Business reviews on social media are today’s word of mouth, and they are an integral part of the purchasing process.

According to a 2020 survey by review platform Trustpilot, 89 percent of consumers worldwide read online reviews before buying products. Bizrate Insights found that 57 percent of shoppers use Google to access reviews, while 40 percent look at a business’s own website; 20 percent find information on Yelp, and 20 percent look on Facebook.

“The consumer has a lot more power than they’ve ever had before,” said Karole Campbell, owner of Madwoman Marketing Strategies. “People are going to find out almost instantly through reviews and Facebook posts if you do something that’s unethical.”
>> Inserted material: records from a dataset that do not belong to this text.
Definition init2 : prog acc unit :=
  '(reg29, reg31, reg22) ←
    (if s3 then mret (0, 0, 0)
     else
       x ← call (Read8 0x16d);
       y ← call (Read8 0x16e);
       z ← call (Read8 0x16c);
       mret (Z.min (x + 10) 60, Z.min (y + 3) 60, u8 (z + 4)));
  for_all [(36, 72); (40, 72); (37, 8); (41, 8); (44, 136); (48, 136); (45, 136); (49, 136); (52, 17); (53, 17);
           (54, 0); (55, if s3 then 0 else 85)] write_bbtop ;;
  reg29 ←
    (if s3 then
       table ← call Table;
       value ← call (Read8 0x167);
       writer ← call (Slot table WRITE);
       x ← call (Read8 0x16d);
       run (WriteReg writer 103 BBTOP_HOST 4 value) ;;
       writer ← function WRITE;
       value ← call (Read8 0x167);
       run (WriteReg writer 103 BBTOP_HOST 5 value) ;;
       mret (u8 (Z.max (u16 (x - 10)) 5))
     else
       write_param (4, 0x167) ;;
       write_param (5, 0x167) ;;
       mret reg29);
  for_all [(12, 0x168); (13, 0x168); (6, 0x169); (7, 0x169); (14, 0x16a); (15, 0x16a); (20, 0x16b); (21, 0x16b)]
    write_param ;;
  write_param (28, 0x16d) ;;
  write_bbtop (29, reg29) ;;
  (if s3 then write_param (22, 0x16c) ;; write_param (23, 0x16c)
   else write_bbtop (22, reg22) ;; write_bbtop (23, reg22)) ;;
  write_param (30, 0x16e) ;;
  (if s3 then write_param (31, 0x16e) else write_bbtop (31, reg31)) ;;
  write_bbtop (56, 255) ;;
  write_mask [103; BBTOP_HOST; 2; 3; 2; 1] ;;
  write_reg 98 1 0 168 ;;
  write_reg 98 1 11 (if s3 then 72 else 104) ;;
  write_reg 98 1 2 136.

End I2c.
End I2c.

Module I2cIram.

Inductive acc :=
| Read8 (offset : Z)
| Write8 (offset value : Z)
| Input8 (input index : Z)
| ReadRegister (address : Z)
| WriteRegister (address value : Z)
| Table
| Slot (table offset : Z)
| Pause (function : Z)
| Resume (function token : Z)
| BlockValue (function block : Z)
| ReadOriginal (function block mask host reg : Z)
| ReadReg (function block host reg : Z)
| WriteReg (function block host reg data : Z)
| WriteMask (function : Z) (args : list Z)
| ReadMask (function : Z) (args : list Z)
| Batch (function : Z) (data_a data_b : list Z)
| Enter
| Exit
| Init2
| Sar2 (function : option Z) (arg : Z).

Definition run (e : acc) : prog acc unit := call e ;; mret tt.

Section I2cIram.
Variable s3 : bool.

Definition SLOTS : list Z :=
  if s3 then [0x154; 0x158; 0x15c; 0x160; 0x164; 0x168; 0x180; 0x188; 0x190; 0x194; 0x198]
  else [0x178; 0x17c; 0x180; 0x184; 0x188; 0x18c; 0x1a4; 0x1ac; 0x1b4; 0x1b8; 0x1bc].

Definition function (index : nat) : prog acc Z := table ← call Table; call (Slot table (nth index SLOTS 0)).

Definition hostid (block : Z) : prog acc Z :=
  let index := Z.land (u32 (block - 98)) 255 in
  let host := bool_to_Z ((index <=? 9) && negb (Z.land (Z.shiftl 1 index) 0x227 =? 0)) in
  value ← call (ReadRegister 0x6000e048);
  run (WriteRegister 0x6000e048 (Z.lor (Z.land value 0xfffe000f) 0x1fe00)) ;;
  mret host.

Definition read (block host reg : Z) : prog acc Z :=
  let block := if s3 then Z.land block 255 else block in
  let reg := if s3 then Z.land reg 255 else reg in
  f ← function 3;
  token ← call (Pause f);
  run Enter ;;
  f ← function 0;
  mask ← call (BlockValue f block);
  f ← function 2;
  host ← call (BlockValue f block);
  f ← function 5;
  value ← call (ReadOriginal f block mask host reg);
  run Exit ;;
  f ← function 4;
  run (Resume f token) ;;
  mret value.

(** Poll the busy bit; whether the bus was free within [fuel] polls. *)
Fixpoint wait_free (fuel : nat) (address : Z) : prog acc bool :=
  match fuel with
  | O => mret false
  | S fuel' =>
      v ← call (ReadRegister address);
      if Z.land v (Z.shiftl 1 25) =? 0 then mret true else wait_free fuel' address
  end.

Definition write (fuel : nat) (block host reg data : Z) : prog acc (option unit) :=
  let block := if s3 then Z.land block 255 else block in
  let reg := if s3 then Z.land reg 255 else reg in
  let data := if s3 then Z.land data 255 else data in
  f ← function 3;
  token ← call (Pause f);
  run Enter ;;
  f ← function 2;
  host ← call (BlockValue f block);
  let address := u32 (Z.shiftl (u32 (host + 0x18003800)) 2) in
  run (WriteRegister address
         (Z.lor (Z.lor (Z.lor block (u32 (Z.shiftl reg 8))) (u32 (Z.shiftl data 16))) 0x05000000)) ;;
  free ← wait_free fuel address;
  if (free : bool) then
    run Exit ;;
    f ← function 4;
    run (Resume f token) ;;
    mret (Some tt)
  else mret None.

(** C3 only *)
Definition bias_part0 : prog acc unit :=
  f ← function 8;
  run (WriteReg f 106 0 0 204) ;;
  f ← function 8;
  run (WriteReg f 106 0 1 124).

(** C3 only *)
Definition bias_dreg (arg : Z) : prog acc unit :=
  if negb (arg =? 0) then bias_part0
  else
    f ← function 8;
    run (WriteReg f 106 0 0 119) ;;
    f ← function 8;
    run (WriteReg f 106 0 1 119).

Definition wakeup : prog acc unit :=
  let host := if s3 then 0 else 1 in
  f ← function 7;
  first ← call (ReadReg f 103 host 4);
  f ← function 7;
  second ← call (ReadReg f 103 host 6);
  if (first =? 16) && (second =? 16) then run Init2 else mret tt.

(** The capacitor value of a column for a rate. *)
Definition txcap_column (input rate : Z) (use_saved : bool) (column : Z) : prog acc Z :=
  a ← call (Input8 input column);
  b ← call (Input8 input (column + 3));
  c ← call (Input8 input (column + 6));
  '(a, b, c) ← (if use_saved then
                  a ← call (Read8 (0x2ce + column * 3));
                  b ← call (Read8 (0x2cf + column * 3));
                  c ← call (Read8 (0x2d0 + column * 3));
                  mret (a, b, c)
                else mret (a, b, c));
  mret (if rate <=? 3 then a else if rate <=? 8 then b else c).

(** S3 only *)
Definition txcap (input rate : Z) : prog acc unit :=
  let rate := u8 rate in
  v ← call (Read8 0x2cd);
  let use_saved := negb (v =? 0) in
  s0 ← txcap_column input rate use_saved 0;
  s1 ← txcap_column input rate use_saved 1;
  s2 ← txcap_column input rate use_saved 2;
  f ← function 10;
  run (WriteMask f [107; 0; 1; 3; 0; s0]) ;;
  let packed := u8 (Z.lor (i32 (Z.shiftl (i8 s2) 4)) s1) in
  f ← function 8;
  run (WriteReg f 107 0 2 packed) ;;
  previous ← call (Read8 0xbd);
  run (Write8 0xbd (Z.lor (Z.land previous 0xf0) s0)) ;;
  run (Write8 0xbe packed).

(** The order in which the twenty values are read. *)
Definition init1_order : list Z :=
  if s3 then [0xc0; 0xbd; 0xc1; 0xc2; 0xbe; 0xbf; 0xc3; 0xc4; 0xc7; 0xc8; 0xc9; 0xc6; 0xca; 0xc5; 0xcb; 0xcc; 0xcf; 0xd0;
              0xce; 0xcd]
  else (fun i => 0xbd + i) <$> range 0 20.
That’s why doing the right thing pays off.

“If you’re not acting ethically, you don’t have a sustainable business,” Campbell said. “You can take some money and run, but you can’t build a business that’s going to last.”

Promoting ethical business is the chief goal of the Better Business Bureau. 

“Trust is today’s currency,” said Jonathan Liebert, CEO and executive director of the Better Business Bureau of Southern Colorado. “During the pandemic, our website traffic nearly doubled, and we’ve not seen numbers like this in a decade.”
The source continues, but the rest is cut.